You might be asking yourself, “Well if my stomach is doing these contractions even when I’m full, moving food along, why don’t I hear them all the time?” To answer that, think of the stomach as hot water bottle. When it is full and you slosh the contents around, there is little to no noise, depending on just how full it is. The less you have in it, the more noise the sloshing makes. This is pretty much exactly what is going on with the stomach, except the muscles lining the walls of your stomach and intestines are doing the sloshing as they push the contents of your stomach and intestines towards your derriere.
So how does one avoid stomach growling when, say, you are in a quiet classroom taking a test in school or a quiet open office space? The best tip, of course, is to eat something. But to do this relatively continually without over eating, one needs to eat a series of small meals throughout the day instead of a few large ones.
For those of us who stick to the few “big meals” way of eating, though, in order to avoid the sometimes embarrassing growling, I’ll share two tricks of my own device; though I’m sure many others out there have discovered these. Both tricks basically accomplish the same thing, but in two different ways.
The first trick is that, when you feel a growl coming on, take something like a pencil and quite literally push it hard into your stomach area (eraser end first of course). If you push it hard enough, it will literally compress a part of your stomach, giving it much less space to slosh or even stopping it from being able to slosh at all temporarily. I’ve found just pushing on the stomach area with your hand tends to not work as well. Something small and thin like your finger or a pencil seems to work better; this is probably to do with focusing on a small surface area and specifically on your actual stomach instead of just pushing your upper belly with your hand which also pushes some of your other organs, so less effective.

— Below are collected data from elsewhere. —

(** The tasks that only read, write and take the roster; those that take a
    packet; and so on. *)
Inductive transition c e st : job -> stepped -> Prop :=
| tr_quiet j (j' : option job) st' :
    holds_permit j = true -> from_option holds_permit true j' = true ->
    (weight_opt j' < weight j)%nat ->
    sh_relay (st_shared st') = sh_relay (st_shared st) ->
    sh_rng (st_shared st') = sh_rng (st_shared st) ->
    st_mailbox st' = st_mailbox st -> st_fs st' = st_fs st ->
    sh_limiter (st_shared st') = sh_limiter (st_shared st) ->
    transition c e st j (mkStepped st' j' None EvNone)
| tr_closed : transition c e st (Inbound [] Finished) (ends st)
| tr_packet j next packet :
    holds_permit next = holds_permit j -> (weight next + 8 <= weight j)%nat ->
    takes_packets j = true -> takes_packets next = true ->
    transition c e st j (process_packet e st packet next)
| tr_request binding served l l' blob resp mb :
    handle_request (cf_sk c) binding (cf_allow_unauthenticated c) (e_unix e) blob (st_mailbox st) =
      (resp, mb) ->
    (unread l' < unread l)%nat ->
    transition c e st (MailRead binding served l)
      (mkStepped (set_mailbox st mb) (Some (MailReply binding (S served) resp l')) None
         (EvRequest binding (e_unix e) blob resp))
| tr_leave wake a (next : option job) :
    wake <= rd_source (e_clock e) -> after_leave c a next ->
    (is_forward a = true -> next = Some (Sending a)) ->
    transition c e st (Sleeping wake a) (mkStepped st next None (EvLeft (rd_source (e_clock e)) a))
| tr_task t : transition c e st (MailTask t) (mail_task e st t)
| tr_finish t drained more now :
    transition c e st (SurbReply t drained more now) (surb_reply e st t drained more now)
| tr_flush buf path : transition c e st (Flush buf path) (flush e st buf path)
| tr_save snap path : transition c e st (Save snap path) (save e st snap path)
| tr_checked src l j' lim d :
    holds_permit j' = true -> (weight j' < weight (MixRead src l))%nat -> takes_packets j' = true ->
    RateLimit.per_source_check_at (sh_limiter (st_shared st)) src (rd_source (e_clock e))
      (rd_new1 (e_clock e)) (rd_new2 (e_clock e)) = (d, lim) ->
    transition c e st (MixRead src l)
      (mkStepped (set_shared st (mkShared lim (sh_relay (st_shared st)) (sh_rng (st_shared st))))
         (Some j') None
         (EvChecked src (rd_source (e_clock e)) (rd_new1 (e_clock e)) (rd_new2 (e_clock e)) d))
| tr_sent a : transition c e st (Sending a) (sent e st a).

Lemma responder_shrinks' sk (s : SendStream) r :
  (length (r_buf (noise_responder_handshake (HS := HS) (T := T) sk s r).2) <= length (r_buf r))%nat.
Proof.
  pose proof (responder_shrinks (HS := HS) (T := T) sk s r) as Hs.
  unfold noise_responder_handshake. by destruct (noise_responder_handshake_bound sk s r) as [[??]?].
Qed.

Lemma tr_ends c e st j : holds_permit j = true -> transition c e st j (ends st).
Proof. intros Hp. apply tr_quiet; try done. destruct j; simpl in *; try done; repeat case_match; lia. Qed.

Lemma accept_bi_transition {A} c e st p
    (hs : SendStream -> RecvStream -> io A * SendStream * RecvStream)
    (serve : A -> SendStream -> RecvStream -> job) s :
  (forall so r, (length (r_buf (hs so r).2) <= length (r_buf r))%nat) ->
  (forall a so r, weight (serve a so r) = 16 * length (r_buf r) + 1 /\
     holds_permit (serve a so r) = true)%nat ->
  accept_bi st p hs serve = Some s -> transition c e st (Connecting p) s.
Proof.
  intros Hhs Hserve. unfold accept_bi.
  destruct (p_bi p) as [[snd rcv]|err|] eqn:Hp; [|intros [= <-]; by apply tr_ends|done].
  specialize (Hhs snd rcv).
  destruct (hs snd rcv) as [[[a|err|] snd'] rcv']; [|intros [= <-]; by apply tr_ends|done].
  intros [= <-]. destruct (Hserve a snd' rcv') as [Hw Hh].
  apply tr_quiet; try done. simpl in *. rewrite Hw, Hp. lia.
Qed.

Lemma start_transition c e st p s :
  start (HS := HS) (T := T) c e st p = Some s -> transition c e st (Connecting p) s.
Proof.
  unfold start. destruct (p_alpn p) as [alpn|]; [|intros [= <-]; by apply tr_ends].
  destruct (select_service _ _ alpn).
  - apply accept_bi_transition; [apply responder_shrinks'|done].
  - apply accept_bi_transition; [apply responder_shrinks|]. by intros [??] ??.
  - destruct (cf_gossip c) as [set|]; [|intros [= <-]; by apply tr_ends].
    apply accept_bi_transition; [apply responder_shrinks'|done].
  - intros [= <-]. apply tr_quiet; try done. simpl. repeat case_match; lia.
  - destruct (p_bi p) as [[snd rcv]|err|]; [|intros [= <-]; by apply tr_ends|done].
    destruct (serve_rendezvous_query _ _ _ _ _) as [[[]]]; intros [= <-]; by apply tr_ends.
  - intros [= <-]. by apply tr_ends.
Qed.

The second trick is, when you feel a stomach growl coming on about 10 or 15 seconds before, take a really, really deep breath- as deep as you can. Then hold your breath until you feel the growl sensation pass. This effectively does the same thing as the previous method, but from the inside with your lungs expanded pushing down on your stomach and compressing it so that it can’t slosh things about as much. The “pencil method” works better, but this is a pretty reliable backup and is hands free.